In fact, the whole society is an Orwellian dystopia set after environmental degradation and nuclear war, very different from the leafy green of my post-industrial, post-apocalyptic world.

I’d still like to capitalize on the movie’s marketing campaign, but I’m reluctant now to tell people that my novel is just like Priest. Firstly because it’s not accurate, and secondly because now that I’ve seen the movie, I’m not sure that will send people flocking out to buy similar stories.

The movie is more like an expensive TV pilot, with a lot of Matrix-like big freeze shots and the anti-gravity stunts that have become the norm of Hollywood sci-fi action.

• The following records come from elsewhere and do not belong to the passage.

Variables MAT_NODE_CONSTANT MAT_NODE_BXDF : MAT_NODE_TYPE.
Variables Intersection Table : Type.
Variable MaterialNode_CheckValidation : MaterialNode Intersection -> bool.
Variable clamp : float -> float -> float -> float.
Variable disk : string -> Table.

Abbreviation State := (Bsdf Intersection * Memory Table)%type.

(** A node is BXDF-typed, or CONSTANT-typed, when its type tag has the bit. *)
Definition BXDF_typed (n : MaterialNode Intersection) : Prop :=
  Z.land (getNodeType MAT_NODE_BXDF n) MAT_NODE_BXDF <> 0.

Definition CONSTANT_typed (n : MaterialNode Intersection) : Prop :=
  Z.land (getNodeType MAT_NODE_BXDF n) MAT_NODE_CONSTANT <> 0.

(** The wiring a node must not have: in a layered node a [Bxdf{i}] slot
    connected to a node that is not BXDF-typed or a [Weight{i}] slot
    connected to one that is not CONSTANT-typed; in any other node of
    [bxdf_node.cpp] a property connected to a BXDF-typed node. *)
Definition wiring_violation (n : MaterialNode Intersection) : Prop :=
  match n with
  | OtherNode _ _ => False
  | LayeredBxdfNode bxdfs weights =>
      (exists i p sub,
          bxdfs !! i = Some p /\ node p = Some sub /\ ~ BXDF_typed sub)
      \/ (exists i p sub,
             weights !! i = Some p /\ node p = Some sub /\ ~ CONSTANT_typed sub)
  | _ =>
      exists name p sub,
        m_props n !! name = Some p /\ node p = Some sub /\ BXDF_typed sub
  end.

(** The slot loop of the layered node, on its own. *)
Fixpoint UpdateBSDF_slots
    (bs ws : list (MaterialNodeProperty (MaterialNode Intersection)))
    (s : State) : State :=
  match bs, ws with
  | bi :: bs', wi :: ws' =>
      let w := ToSpectrum (GetPropertyValue wi (fst s)) in
      UpdateBSDF_slots bs' ws'
        match node bi with
        | Some sub => UpdateBSDF clamp sub w s
        | None => s
        end
  | _, _ => s
  end.

(** A layered node of [S m] slot pairs: the first holds [sub] with the
    constant weight [w], the others are empty. *)
Definition one_layer (sub : MaterialNode Intersection) (w : float) (m : nat)
  : MaterialNode Intersection :=
  LayeredBxdfNode (connected sub :: replicate m (constant zero))
    (constant w :: replicate m (constant one)).

(** The memory after a term [b] was allocated in [mem]. *)
Definition allocated (b : Bxdf Table) (mem : Memory Table) : Memory Table :=
  {| heap := <[fresh (dom (heap mem)) := b]> (heap mem);
     loaded := loaded mem |}.

(** The property claimed of [UpdateBSDF] on a node: every object in memory
    before the call is the same after it, and the call appends one pointer,
    to an object that was not in memory before. *)
Definition appends_fresh_term (n : MaterialNode Intersection)
    (weight : Spectrum) (s : State) : Prop :=
  let s' := UpdateBSDF clamp n weight s in
  (forall l b, heap (snd s) !! l = Some b -> heap (snd s') !! l = Some b)
  /\ exists l, m_bxdf (fst s') = m_bxdf (fst s) ++ [l]
               /\ heap (snd s) !! l = None
               /\ is_Some (heap (snd s') !! l).

(** The nodes that build their term from resolved values. *)
Definition analytic (n : MaterialNode Intersection) : bool :=
  match n with
  | LambertNode _ | OrenNayarNode _ _
  | MicrofacetReflectionNode _ _ _ _ _ _
  | MicrofacetRefractionNode _ _ _ _ _ _ => true
  | _ => false
  end.

Unset Implicit Arguments.

(** *** Validation *)

Lemma for_props_accepts rejected ps rest :
  for_props MAT_NODE_BXDF (Intersection := Intersection) rejected ps rest = true ->
  rest = true.
Proof.
  induction ps as [|p ps IH]; simpl; [tauto|].
  destruct (node p) as [sub|]; [|exact IH].
  destruct (rejected _); [discriminate|exact IH].
Qed.

Lemma for_props_rejects rejected (ps : list (MaterialNodeProperty (MaterialNode Intersection)))
    rest p sub :
  p ∈ ps -> node p = Some sub ->
  rejected (getNodeType MAT_NODE_BXDF sub) = true ->
  for_props MAT_NODE_BXDF rejected ps rest = false.
Proof.
  intros Hin Hnode Hrej.
  induction Hin as [p ps|p q ps Hin IH]; simpl.
  - rewrite Hnode, Hrej. reflexivity.
  - specialize (IH Hnode).
    destruct (node q) as [sub'|]; [|exact IH].
    destruct (rejected (getNodeType MAT_NODE_BXDF sub')); [reflexivity|exact IH].
Qed.

Lemma for_props_rest_false rejected
    (ps : list (MaterialNodeProperty (MaterialNode Intersection))) :
  for_props MAT_NODE_BXDF rejected ps false = false.
Proof.
  destruct (for_props MAT_NODE_BXDF rejected ps false) eqn:E; [|reflexivity].
  apply for_props_accepts in E. discriminate.
Qed.

Lemma BxdfNode_CheckValidation_rejects (n : MaterialNode Intersection) name p sub :
  m_props n !! name = Some p -> node p = Some sub -> BXDF_typed sub ->
  BxdfNode_CheckValidation MAT_NODE_BXDF MaterialNode_CheckValidation n = false.
Proof.
  intros Hp Hnode Hty. unfold BxdfNode_CheckValidation.
  apply for_props_rejects with (p := p) (sub := sub); [|exact Hnode|].
  - apply elem_of_map_to_list in Hp.
    apply (list_elem_of_fmap_2 snd) in Hp. exact Hp.
  - apply negb_true_iff, Z.eqb_neq. exact Hty.
Qed.

(** C5: a node whose wiring breaks the acceptance rule is refused. *)
Theorem C5_CheckValidation_rejects (n : MaterialNode Intersection) :
  wiring_violation n ->
  CheckValidation MAT_NODE_CONSTANT MAT_NODE_BXDF MaterialNode_CheckValidation n
  = false.
Proof.
  destruct n; simpl;
    try (intros (name & p & sub & Hp & Hnode & Hty);
         apply BxdfNode_CheckValidation_rejects
           with (name := name) (p := p) (sub := sub); assumption).
  - tauto.
  - unfold LayeredBxdfNode_CheckValidation.
    intros [(i & p & sub & Hp & Hnode & Hty)|(i & p & sub & Hp & Hnode & Hty)].
    + apply for_props_rejects with (p := p) (sub := sub); [|exact Hnode|].
      * eapply list_elem_of_lookup_2, Hp.
      * apply Z.eqb_eq. unfold BXDF_typed in Hty. lia.
    + rewrite (for_props_rejects _ weights _ p sub);
        [apply for_props_rest_false
        |eapply list_elem_of_lookup_2, Hp
        |exact Hnode
        |apply Z.eqb_eq; unfold CONSTANT_typed in Hty; lia].
Qed.

(** *** Building the reflectance aggregate *)

Lemma UpdateBSDF_Layered bs ws (weight : Spectrum) (s : State) :
  UpdateBSDF clamp (LayeredBxdfNode bs ws) weight s = UpdateBSDF_slots bs ws s.
Proof.
  revert ws s. induction bs as [|[[sub|] v] bs IH]; intros [|wi ws] s;
    try reflexivity; simpl; rewrite <- IH; reflexivity.
Qed.

(** The weight handed to the layered node does not reach its result. *)
Lemma UpdateBSDF_Layered_weight bs ws (W1 W2 : Spectrum) (s : State) :
  UpdateBSDF clamp (LayeredBxdfNode bs ws) W1 s
  = UpdateBSDF clamp (LayeredBxdfNode bs ws) W2 s.
Proof. rewrite !UpdateBSDF_Layered. reflexivity. Qed.

(** Empty sub-node slots add nothing. *)
Lemma UpdateBSDF_slots_empty (m : nat) (v w : float) (s : State) :
  UpdateBSDF_slots (replicate m (constant v)) (replicate m (constant w)) s = s.
Proof. induction m as [|m IH]; simpl; [reflexivity|exact IH]. Qed.

Lemma UpdateBSDF_one_layer sub (w : float) (m : nat) (W : Spectrum) (s : State) :
  UpdateBSDF clamp (one_layer sub w m) W s
  = UpdateBSDF clamp sub (Spectrum.of_float w) s.
Proof.
  unfold one_layer. rewrite UpdateBSDF_Layered. simpl.
  apply UpdateBSDF_slots_empty.
Qed.

(** C1, as the code has it: a layered node with one populated pair, a
    Lambert node of colour [c] under the weight [w], called with the weight
    [W], appends exactly one term, and its weight is [w], whatever [W] is;
    the same when the node is itself a layer of weight 1/2 under a layered
    root called with weight 1.  At [W = w = 1/2] the weight [W * w] would be
    1/4. *)
Theorem C1_layered_weight_not_propagated :
  forall (ip : Intersection) (mem : Memory Table) (m : nat) (c w : float)
         (W : Spectrum),
    let lambert := LambertNode (constant c) in
    let term weight := {| model := Lambert (Spectrum.of_float c);
                          m_weight := weight |} in
    let bsdf := {| intersect := ip; m_bxdf := [] |} in
    let one_term weight :=
      ({| intersect := ip; m_bxdf := [fresh (dom (heap mem))] |},
       allocated (term weight) mem) in
    UpdateBSDF clamp (one_layer lambert w m) W (bsdf, mem)
    = one_term (Spectrum.of_float w)
    /\ UpdateBSDF clamp (one_layer (one_layer lambert half m) half m)
         (Spectrum.of_float one) (bsdf, mem)
       = one_term (Spectrum.of_float half)
    /\ one_term (Spectrum.of_float half)
       <> one_term (Spectrum.of_float half * Spectrum.of_float half)%spec.
Proof.
  intros ip mem m c w W lambert term bsdf one_term.
  rewrite !UpdateBSDF_one_layer.
  split; [reflexivity|]. split; [reflexivity|].
  intros H.
  assert (E : heap (snd (one_term (Spectrum.of_float half)))
              !! fresh (dom (heap mem))
              = heap (snd (one_term (Spectrum.of_float half * Spectrum.of_float half)%spec))
                  !! fresh (dom (heap mem)))
    by (rewrite H; reflexivity).
  simpl in E. rewrite !lookup_insert_eq in E. discriminate E.
Qed.

Lemma add_new_fresh (b : BxdfModel Table) (weight : Spectrum) (s : State) :
  let s' := add_new b weight s in
  (forall l o, heap (snd s) !! l = Some o -> heap (snd s') !! l = Some o)
  /\ exists l, m_bxdf (fst s') = m_bxdf (fst s) ++ [l]
               /\ heap (snd s) !! l = None
               /\ is_Some (heap (snd s') !! l).
Proof.
  destruct s as [bsdf mem]. simpl.
  assert (Hfresh : heap mem !! fresh (dom (heap mem)) = None)
    by apply not_elem_of_dom, is_fresh.
  split.
  - intros l o Hl. rewrite lookup_insert_ne; [exact Hl|].
    intros E. subst l. congruence.
  - exists (fresh (dom (heap mem))). split; [reflexivity|].
    split; [exact Hfresh|]. rewrite lookup_insert_eq. eauto.
Qed.

(** The analytic nodes do what is claimed of every node: each leaves what
    is in memory as it was and appends one freshly allocated term.  The two
    measured nodes unfold to a write of the weight and the node's own
    address. *)
Theorem analytic_nodes_append_fresh_terms :
  forall (weight : Spectrum) (s : State),
    (forall n, analytic n = true -> appends_fresh_term n weight s)
    /\ (forall flag file l,
           UpdateBSDF clamp (MerlNode flag file l) weight s
           = (AddBxdf (fst s) l, set_weight l weight (snd s))
           /\ UpdateBSDF clamp (FourierBxdfNode flag file l) weight s
              = (AddBxdf (fst s) l, set_weight l weight (snd s))).
Proof.
  intros weight s. split.
  - intros n Hn. unfold appends_fresh_term.
    destruct n; try discriminate Hn; apply add_new_fresh.
  - intros flag file l. split; reflexivity.
Qed.

(** C2, as the code has it: on a Merl or a Fourier node whose term is in
    memory, [UpdateBSDF] appends the address of the term the node owns and
    replaces the weight of that term with the incoming one, where the
    other leaf nodes allocate a term per call: the term appended is not
    fresh, the node's state is written during shading, and the property
    claimed fails. *)
Theorem C2_measured_node_shares_its_term :
  forall (n : MaterialNode Intersection) (flag : bool)
         (file : MaterialNodePropertyString (MaterialNode Intersection))
         (l : loc) (b : Bxdf Table) (weight : Spectrum)
         (bsdf : Bsdf Intersection) (mem : Memory Table),
    n = MerlNode flag file l \/ n = FourierBxdfNode flag file l ->
    heap mem !! l = Some b ->
    let s' := UpdateBSDF clamp n weight (bsdf, mem) in
    m_bxdf (fst s') = m_bxdf bsdf ++ [l]
    /\ heap (snd s') !! l = Some {| model := model b; m_weight := weight |}
    /\ ~ appends_fresh_term n weight (bsdf, mem).
Proof.
  intros n flag file l b weight bsdf mem Hn Hb s'.
  assert (Hs : s' = (AddBxdf bsdf l, set_weight l weight mem))
    by (destruct Hn; subst n; reflexivity).
  split; [rewrite Hs; reflexivity|].
  split; [rewrite Hs; simpl; rewrite lookup_alter_eq, Hb; reflexivity|].
  intros [_ (l' & Hptr & Hnone & _)]. fold s' in Hptr. rewrite Hs in Hptr.
  simpl in Hptr, Hnone. apply app_inj_tail in Hptr as [_ <-]. congruence.
Qed.

(** *** Measured data *)

(** A node marked as processed, or one without a file name, loads
    nothing. *)
Lemma PostProcess_skips (n : MaterialNode Intersection) (mem : Memory Table) :
  match n with
  | MerlNode flag file _ | FourierBxdfNode flag file _ =>
      flag = true \/ str file = EmptyString
  | _ => True
  end ->
  PostProcess disk n mem = mem.
Proof.
  destruct n as [| | |flag file l|flag file l| | |]; simpl; try reflexivity;
    (intros [->|E]; [reflexivity|];
     unfold MerlNode_PostProcess, FourierBxdfNode_PostProcess;
     rewrite E; destruct flag; reflexivity).
Qed.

I’ve finished going through Fogel’s edit of my novel (it was brutal) and my proof-reader and I are making a last pass.  With luck I’ll launch Monday, over a week late, but Priest isn’t going to make or break this novel.

Off Topic: Not My Good Side

Totally off topic but amusing nonetheless: The Globe and Mail posted a photo of me as one of eighteen “Faces of the Toronto Marathon.”  I’m photo number twelve.  What happened to all the photos he took of me smiling?  He shot at least a dozen.  Now if I had only thought of a way get that photojournalist to mention my writing, that would have been great self-promotion.

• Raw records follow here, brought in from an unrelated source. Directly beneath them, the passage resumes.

Lemma driver_unreadable_file_witness :
  let src := CsvSource (Raise FileNotFoundError) (Raise FileNotFoundError)
               (Raise FileNotFoundError) (Raise ParserError) in
  read_head src = Raise FileNotFoundError ∧
  read_python_engine src = Raise ParserError ∧
  procesar_archivo_csv src "tracks" limpiar_y_transformar_tracks
    (World (Mongo [] [] []) []) =
  (Raise ParserError,
   World (Mongo [] [] [])
     ([] ++ [ELog INFO "Procesando archivo";
             ELog INFO "Analizando la estructura del CSV";
             EReadHead;
             ELog ERROR "Error al procesar el archivo";
             ELog INFO "Intentando metodo alternativo de lectura";
             EReadWholeFile;
             ELog ERROR "Ambos metodos de lectura fallaron"])).
Proof.
  cbv zeta. split; [reflexivity|]. split; [reflexivity|].
  exact (driver_unreadable_file
           (CsvSource (Raise FileNotFoundError) (Raise FileNotFoundError)
              (Raise FileNotFoundError) (Raise ParserError))
           "tracks" limpiar_y_transformar_tracks FileNotFoundError ParserError
           (World (Mongo [] [] []) []) eq_refl eq_refl).
Defined.

(** ** The generic transform *)

Lemma mask_select_filter {A} (f : A → bool) (l : list A) :
  mask_select (f <$> l) l = filter (λ x, f x = true) l.
Proof.
  induction l as [|x l IH]; csimpl; [done|].
  rewrite filter_cons, IH. by destruct (f x); case_decide.
Qed.

(** X23.  The transform of the other files keeps, in their order, exactly the
    rows that hold a value in some column: a row is dropped only when it
    is missing everywhere, and no cell of a row kept is changed. *)
Theorem dropna_all_rows (df : DataFrame) :
  wf df →
  rows (dropna_all df) = filter (λ r, has_value r = true) (rows df).
Proof.
  intros Hwf. unfold dropna_all. cbv zeta.
  rewrite rows_select; [|done|by rewrite length_fmap, rows_length].
  apply mask_select_filter.
Qed.

(** ** The pipeline *)

Lemma bind_ok {St A B} (m : Eff St A) (f : A → Eff St B) (s s' : St) (b : B) :
  (m ≫= f) s = (Ok b, s') → ∃ a s1, m s = (Ok a, s1) ∧ f a s1 = (Ok b, s').
Proof.
  unfold mbind, eff_bind. destruct (m s) as [[a|e] s1]; [eauto|done].
Qed.

Lemma for_each_raise {St B} (pre post : list B) (x : B)
    (body : B → Eff St unit) (s s1 s2 : St) (e : exn) :
  for_each pre body s = (Ok tt, s1) → body x s1 = (Raise e, s2) →
  for_each (pre ++ x :: post) body s = (Raise e, s2).
Proof.
  revert s. induction pre as [|a pre IH]; intros s Hpre Hx.
  - injection Hpre as <-. simpl. unfold mbind, eff_bind. by rewrite Hx.
  - simpl in *. unfold mbind, eff_bind in *.
    destruct (body a s) as [[[]|?] s']; [|done].
    by apply IH.
Qed.

Section pipeline_runs.
Context {S : Type} `{DocumentStore S} `{StoreSummary S} `{PyEnv} `{JsonEnv}
  `{StrLower}.

Lemma resumen_last (w w' : world S) :
  resumen w = (Ok tt, w') →
  last (trace w') = Some EListCollections ∨
  last (trace w') = Some (ELog INFO "Coleccion").
Proof.
  unfold resumen. intros (cols & w1 & Hcols & Hloop)%bind_ok.
  injection Hcols as _ <-.
  assert (∀ cs w0, for_each cs
             (λ col, count ← call_count_documents col;
                     logger INFO "Coleccion") w0 = (Ok tt, w') →
           cs ≠ [] → last (trace w') = Some (ELog INFO "Coleccion")) as Hlast.
  { clear. induction cs as [|col cs IH]; intros w0 Hrun Hne; [done|].
    cbn [for_each] in Hrun.
    apply bind_ok in Hrun as ([] & w1 & Hbody & Hrest).
    apply bind_ok in Hbody as (n & w2 & _ & Hlog).
    injection Hlog as <-.
    destruct cs as [|col' cs]; [|by apply (IH _ Hrest)].
    injection Hrest as <-. simpl. by rewrite last_snoc. }
  destruct cols as [|col cols]; [|right; by eapply Hlast].
  left. injection Hloop as <-. simpl. by rewrite last_snoc.
Qed.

I placed 29th out of 1300 runners, 24th for men, and 3rd for my age group.  3hrs and 3 minutes to go 42.2 kilometers. Maybe that’s why I look so tired.

Climbing the Social Networking Ladder

Unless you’re one of the big names, like John Grisham, don’t expect your publisher to lift a pinkie finger to market your novel.  Authors sell novels, not publishers.   So how do you get the word out from your basement?

Social networking.  Sounds easy, right?  It’s a bloody nuisance, but like all things that take patience, the rewards are great.  John Locke has 20,000 twitter followers who will leap at the chance to buy his next novel the minute he tweets that it’s up for sale on Amazon.  That’s fantastic marketing.  He’s built this following from the ground up over two years.  He’s got a website, high-quality book trailers, the whole deal.  He’s a self-e-pubbed author, so he did it without any publishing company help.

But I’m down here at the bottom of social networking, late to facebook and late to Twitter.  My facebook fan page has 6 “likes.”  My tweets come straight from this blog, so there aren’t many, but I already have two followers, both apparently young hot women, which means they’re probably spam.  Rather funny, actually.

But this is where we separate the wheat from the chaff.  A lot of self-pubbed authors are going to give up when they don’t get immediate gratification, expecting their sales to just magically take off by themselves.  They’ll breathlessly check their sales figures two or three times a day until they get bored because they haven’t sold anything in a week.

So here I go, stepping up on the first rung of the social networking ladder.  It’s going to take a while, but I’m patient and determined.  Besides, maybe I’ll make some new friends.